• **Entries provided**
(** The documentation has an order whose adapter is not ready fall back to paper; it goes to the
    other broker or is rejected. *)
Lemma live_orders_never_fall_back brokers data cap w :
  adds_live w (handle_approval now brokers data true cap w).
Proof.
  unfold handle_approval. destruct (decide _); [reflexivity |]. destruct (_ =? 0); [reflexivity |].
  unfold route_live. destruct (blocked_by_cap _ _ _); [apply rejected_adds |].
  destruct (_ =? 0); [apply rejected_adds |].
  destruct (ba_submit (primary brokers) _ (lw_brokers w)) as [[ack | e] b]; apply (adds_called b).
  { apply submitted_adds. }
  destruct (fails_over e); [| apply rejected_adds].
  eapply adds_after.
  - destruct (ba_submit (backup brokers) _ _) as [[ack | e2] b2]; apply (adds_called b2);
      [apply submitted_adds | apply rejected_adds].
  - done.
Qed.
End facts.
End NoFallback.

(** *** A primary broker that is not ready *)

Module UnreadyPrimary.
Import LiveRoute.
Section facts.
Context `{T : Transport} `{CU : !Upstox.Codec} `{CA : !AngelOne.Codec}.

(** Refusing for good: this reason, these requests, and the other adapter as it was. *)
Definition refusing (reason : string) (sent : list Request) (other : AdapterState)
  (w : AdapterState * AdapterState) : Prop :=
  ready_state w.1 = ReadyState.ConfigError reason /\ requests w.1 = sent /\ w.2 = other.

Lemma refused_submit u o w reason sent other : refusing reason sent other w ->
  let '(r, w') := ba_submit (LiveBrokers.left_adapter (Upstox.adapter u)) o w in
  r = Err (BrokerError.NotReady reason) /\ refusing reason sent other w'.
Proof.
  intros (Hr & Hs & Ho). cbn. unfold LiveBrokers.on_left. cbn [ba_submit Upstox.adapter]. unfold Upstox.submit, guarded.
  cbn [read_clock fst snd]. unfold fail_closed_if_misconfigured. cbn [ready_state]. rewrite Hr.
  by split.
Qed.

Lemma refused_order upstox angel reason sent other data live cap (now : nat -> Z) w :
  refusing reason sent other (lw_brokers w) ->
  let brokers := mk_Brokers (LiveBrokers.left_adapter (Upstox.adapter upstox)) angel in
  refusing reason sent other (lw_brokers (handle_approval now brokers data live cap w)).
Proof.
  intros Hw brokers. unfold handle_approval. destruct (decide _); [done |]. destruct (_ =? 0); [done |].
  destruct live; [| done]. unfold route_live. destruct (blocked_by_cap _ _ _); [done |].
  destruct (_ =? 0); [done |]. set (intent := live_intent _ _ _ _).
  pose proof (refused_submit upstox intent (lw_brokers w) reason sent other Hw) as H.
  unfold brokers. cbn [primary]. destruct (ba_submit _ intent (lw_brokers w)) as [r b].
  destruct H as [-> Hb]. cbn [fails_over BrokerError.is_retryable orb]. exact Hb.
Qed.

Lemma refused_all `{J : Json} as_u64 from_slice now cap upstox angel reason sent other done w :
  refusing reason sent other (lw_brokers w) ->
  refusing reason sent other (lw_brokers (ExecFacts.handle_all as_u64 from_slice now
    (mk_Brokers (LiveBrokers.left_adapter (Upstox.adapter upstox)) angel) cap done w)).
Proof.
  unfold ExecFacts.handle_all. revert w. induction done as [| a done IH]; intros w Hw; [exact Hw |].
  cbn [foldl]. apply IH. unfold ExecService.on_approval. destruct (from_slice a.1); [| done].
  by apply refused_order.
Qed.

Lemma validate_no_token env :
  unwrap_or EmptyString (LiveBrokers.upstox_access_token env) = EmptyString ->
  exists reason, Upstox.validate (Upstox.mk_UpstoxCredentials
    (unwrap_or EmptyString (LiveBrokers.upstox_api_key env))
    (unwrap_or EmptyString (LiveBrokers.upstox_api_secret env))
    (unwrap_or EmptyString (LiveBrokers.upstox_access_token env))) = Err reason.
Proof. intros ->. unfold Upstox.validate. cbn. repeat (case_decide; [by eexists |]). done. Qed.

Lemma probe_refuses upstox angel reason a w p w' :
  Upstox.validate (Upstox.creds upstox) = Err reason -> w.2 = a -> requests w.1 = [] ->
  ExecService.probe (mk_Brokers (LiveBrokers.left_adapter (Upstox.adapter upstox))
    (LiveBrokers.right_adapter (AngelOne.adapter angel))) w = (p, w') ->
  refusing reason [] (AngelOne.ready angel a).2 w'.
Proof.
  intros Hv Ha Hs. unfold ExecService.probe, LiveBrokers.left_adapter, LiveBrokers.right_adapter,
    LiveBrokers.on_left, LiveBrokers.on_right.
  cbn [primary backup ba_ready Upstox.adapter AngelOne.adapter]. unfold Upstox.ready, VendorHttp.probe.
  rewrite Hv. cbn -[AngelOne.ready]. rewrite Ha.
  destruct (AngelOne.ready angel a) as [rb b]. cbn. by intros [= <- <-].
Qed.
End facts.
End UnreadyPrimary.

(** Without the daily token of the primary broker the service, in whatever mode, sends no order to
    anyone: the primary adapter refuses, and a refusal for readiness is not one that fails over, so
    that the backup is never asked after the probe at boot. *)
Theorem missing_token_stops_every_order `{J : Json} `{T : Transport} `{CU : !Upstox.Codec} `{CA : !AngelOne.Codec}
  as_u64 jbool from_slice to_vec (now : nat -> Z) cap env env_live brokers w0 ready w1 trace s :
  unwrap_or EmptyString (LiveBrokers.upstox_access_token env) = EmptyString ->
  LiveBrokers.build_brokers env = Ok (brokers, w0) ->
  ExecService.probe brokers w0 = (ready, w1) ->
  ExecService.steps as_u64 jbool from_slice to_vec now brokers cap (ExecService.start env_live w1) trace s ->
  requests (LiveRoute.lw_brokers (ExecService.orders s)).1 = []
  /\ (LiveRoute.lw_brokers (ExecService.orders s)).2 = w1.2.
Proof.
  intros Htok Hbuild Hprobe [_ _ (done & _ & Ho)]%ExecFacts.steps_track.
  destruct (UnreadyPrimary.validate_no_token env Htok) as [reason Hv].
  unfold LiveBrokers.build_brokers, Upstox.new, Upstox.with_base_url, AngelOne.new, AngelOne.with_base_url in Hbuild.
  unfold built in Hbuild. destruct build_client; [| done]. injection Hbuild as <- <-.
  eapply UnreadyPrimary.probe_refuses in Hprobe as Hr; [| exact Hv | reflexivity | reflexivity].
  assert (w1.2 = (AngelOne.ready _ _).2) as -> by apply Hr. rewrite Ho.
  eapply (UnreadyPrimary.refused_all as_u64 from_slice now cap _ _ _ _ _ done (LiveRoute.mk_world w1 [] 0))
    in Hr as (_ & Hs & Hb).
  split; [exact Hs | exact Hb].
Qed.

(** ** Concrete runs *)

Module ExecSample.
Import UiSample.

(** A mode is one byte, and two is an approval of ten shares. *)
Definition approval : jv :=
  JObj [("data", JObj [("correlation_id", JStr "c1"); ("sized_quantity", JNum 10); ("symbol", JStr "SBIN")])].
Definition from_slice (bytes : list Z) : option jv :=
  match bytes with
  | [0] => Some (JObj [("live", JBool false)])
  | [1] => Some (JObj [("live", JBool true)])
  | [2] => Some approval
  | _ => None
  end.
Definition to_vec (v : jv) : result (list Z) string :=
  match v with JField "live" (JBool b) _ => Ok [if b then 1 else 0] | _ => Err "unused" end.
Definition as_u64 (v : jv) : option Z := match v with JNum z => if 0 <=? z then Some z else None | _ => None end.

Lemma to_vec_read v bytes : to_vec v = Ok bytes ->
  exists v', from_slice bytes = Some v' /\ Intents.field_bool v' "live" = Intents.field_bool v "live".
Proof.
  unfold to_vec. intros H. repeat case_match; try done; injection H as <-; subst; eexists; by split.
Qed.

Definition step := ExecService.step as_u64 JBool from_slice to_vec Z.of_nat LiveSample.brokers 50000.
Definition steps := ExecService.steps as_u64 JBool from_slice to_vec Z.of_nat LiveSample.brokers 50000.
Definition start := ExecService.start (W := Z) None 0.

(** An approval in paper mode; one taken live and handled after the switch back. *)
Definition trace : list ExecService.event :=
  [ExecService.Taken [2]; ExecService.Handled; ExecService.ModeMessage [1]; ExecService.Taken [2];
   ExecService.ModeMessage [0]; ExecService.Handled].

Lemma run_mode s t s1 bytes : steps s t s1 ->
  steps s (t ++ [ExecService.ModeMessage bytes])
    (ExecService.mk_state (ExecService.want_live from_slice bytes) (ExecService.in_hand s1) (ExecService.orders s1)
       (ExecService.echoed s1 ++ ExecService.echo JBool to_vec (ExecService.want_live from_slice bytes))).
Proof. intros H. econstructor; [exact H | constructor]. Qed.
Lemma run_take s t s1 bytes : steps s t s1 -> ExecService.in_hand s1 = None ->
  steps s (t ++ [ExecService.Taken bytes])
    (ExecService.mk_state (ExecService.live_mode s1) (Some (bytes, ExecService.live_mode s1)) (ExecService.orders s1)
       (ExecService.echoed s1)).
Proof. intros H Hh. econstructor; [exact H | by constructor]. Qed.
Lemma run_handle s t s1 bytes live : steps s t s1 -> ExecService.in_hand s1 = Some (bytes, live) ->
  steps s (t ++ [ExecService.Handled])
    (ExecService.mk_state (ExecService.live_mode s1) None
       (ExecService.on_approval as_u64 from_slice Z.of_nat LiveSample.brokers 50000 bytes live (ExecService.orders s1))
       (ExecService.echoed s1)).
Proof. intros H Hh. econstructor; [exact H | by constructor]. Qed.

Lemma runs : exists s, steps start trace s /\ LiveRoute.lw_brokers (ExecService.orders s) = 1.
Proof.
  assert (steps start [] start) as H by constructor.
  apply run_take with (bytes := [2]) in H; [| reflexivity].
  eapply run_handle in H; [| reflexivity]. apply run_mode with (bytes := [1]) in H.
  apply run_take with (bytes := [2]) in H; [| reflexivity]. apply run_mode with (bytes := [0]) in H.
  eapply run_handle in H; [| reflexivity]. eexists. split; [exact H | vm_compute; reflexivity].
Qed.

(** A client opens the control channel and asks for live, then for paper. *)
Definition from_str (s : string) : result ClientMsg string :=
  if decide (s = "control") then Ok (Subscribe None Channel.Control [])
  else if decide (s = "live") then Ok (Intent None IntentKind.TradingMode (JObj [("live", JBool true)]))
  else if decide (s = "paper") then Ok (Intent None IntentKind.TradingMode (JObj [("live", JBool false)]))
  else Err "expected value".
Definition inputs : list Dispatcher.Input :=
  [Dispatcher.Text "control"; Dispatcher.Text "live"; Dispatcher.Text "paper"].

Lemma published :
  CockpitFacts.published_by to_vec UiSample.publish UiSample.to_value map_to_list from_str UiSample.state inputs
  = [Dispatcher.Sent (Ack None Channel.Control);
     Dispatcher.Published "trader.intent.trading_mode" [1]; Dispatcher.Sent (Ack None Channel.Control);
     Dispatcher.Published "trader.intent.trading_mode" [0]; Dispatcher.Sent (Ack None Channel.Control)].
Proof. reflexivity. Qed.

(** The environment without a token, and the service built from it. *)
Definition no_token : LiveBrokers.Credentials :=
  LiveBrokers.mk_Credentials (Some "key") (Some "secret") None (Some "key") (Some "jwt") (Some "client").
#[local] Instance transport : Transport := demo_transport 200.
#[local] Existing Instances demo_upstox demo_angel.
Definition upstox : Upstox.t :=
  Upstox.mk (Upstox.mk_UpstoxCredentials "key" "secret" EmptyString) Upstox.UPSTOX_API_BASE.
Definition angel : AngelOne.t :=
  AngelOne.mk (AngelOne.new_credentials "key" "jwt" "client") AngelOne.SMARTAPI_BASE.
Definition brokers :=
  LiveRoute.mk_Brokers (LiveBrokers.left_adapter (Upstox.adapter upstox))
    (LiveBrokers.right_adapter (AngelOne.adapter angel)).
Definition w0 : AdapterState * AdapterState :=
  (initial_state (Upstox.validate (Upstox.creds upstox)), initial_state (AngelOne.validate (AngelOne.creds angel))).
Definition w1 : AdapterState * AdapterState := (ExecService.probe brokers w0).2.
Definition runs_from :=
  ExecService.steps as_u64 JBool from_slice to_vec Z.of_nat brokers 50000 (ExecService.start (Some "on") w1).
Lemma refused_run : exists s, runs_from [ExecService.Taken [2]; ExecService.Handled] s.
Proof.
  eexists. eapply (ExecService.steps_more _ _ _ _ _ _ _ _ [_]).
  - eapply (ExecService.steps_more _ _ _ _ _ _ _ _ []); [constructor | by constructor].
  - by econstructor.
Qed.
End ExecSample.

Lemma orders_follow_the_mode_switch_witness :
  exists s done,
    SwitchSpec.taken (J := UiSample.json) ExecSample.from_slice false ExecSample.trace = done ++ option_list (ExecService.in_hand s)
    /\ LiveRoute.lw_brokers (ExecService.orders s) = 1.
Proof.
  destruct ExecSample.runs as (s & Hs & Hb). exists s.
  destruct (orders_follow_the_mode_switch (J := UiSample.json) ExecSample.as_u64 UiSample.JBool ExecSample.from_slice ExecSample.to_vec
    Z.of_nat LiveSample.brokers 50000 None 0 ExecSample.trace s Hs) as (done & Ht & _).
  exists done. split; [exact Ht | exact Hb].
Defined.

Lemma real_orders_need_a_cockpit_switch_witness :
  exists st inputs, (st, inputs) ∈ [(UiSample.state, ExecSample.inputs)]
    /\ CockpitFacts.asks_live ExecSample.from_str inputs.
Proof.
  destruct ExecSample.runs as (s & Hs & Hb).
  apply (real_orders_need_a_cockpit_switch (J := UiSample.json) ExecSample.as_u64 UiSample.JBool ExecSample.from_slice ExecSample.to_vec
    Z.of_nat LiveSample.brokers 50000 None 0 ExecSample.trace s UiSample.publish UiSample.to_value map_to_list
    ExecSample.from_str [(UiSample.state, ExecSample.inputs)]).
  - exact ExecSample.to_vec_read.
  - intros bytes H. exists UiSample.state, ExecSample.inputs. split; [by apply list_elem_of_singleton |].
    assert (bytes = [0] \/ bytes = [1]) as Hbytes.
    { unfold ExecSample.trace in H. repeat (apply elem_of_cons in H as [H | H]; [simplify_eq; auto |]).
      by apply elem_of_nil in H. }
    rewrite ExecSample.published. destruct Hbytes as [-> | ->].
    + do 3 right. left.
    + right. left.
  - reflexivity.
  - exact Hs.
  - rewrite Hb. discriminate.
Defined.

• **Problem**
Each line that contains the word "assert" adds to the total; give the total for the material and nothing else.

• **Problem solution**
3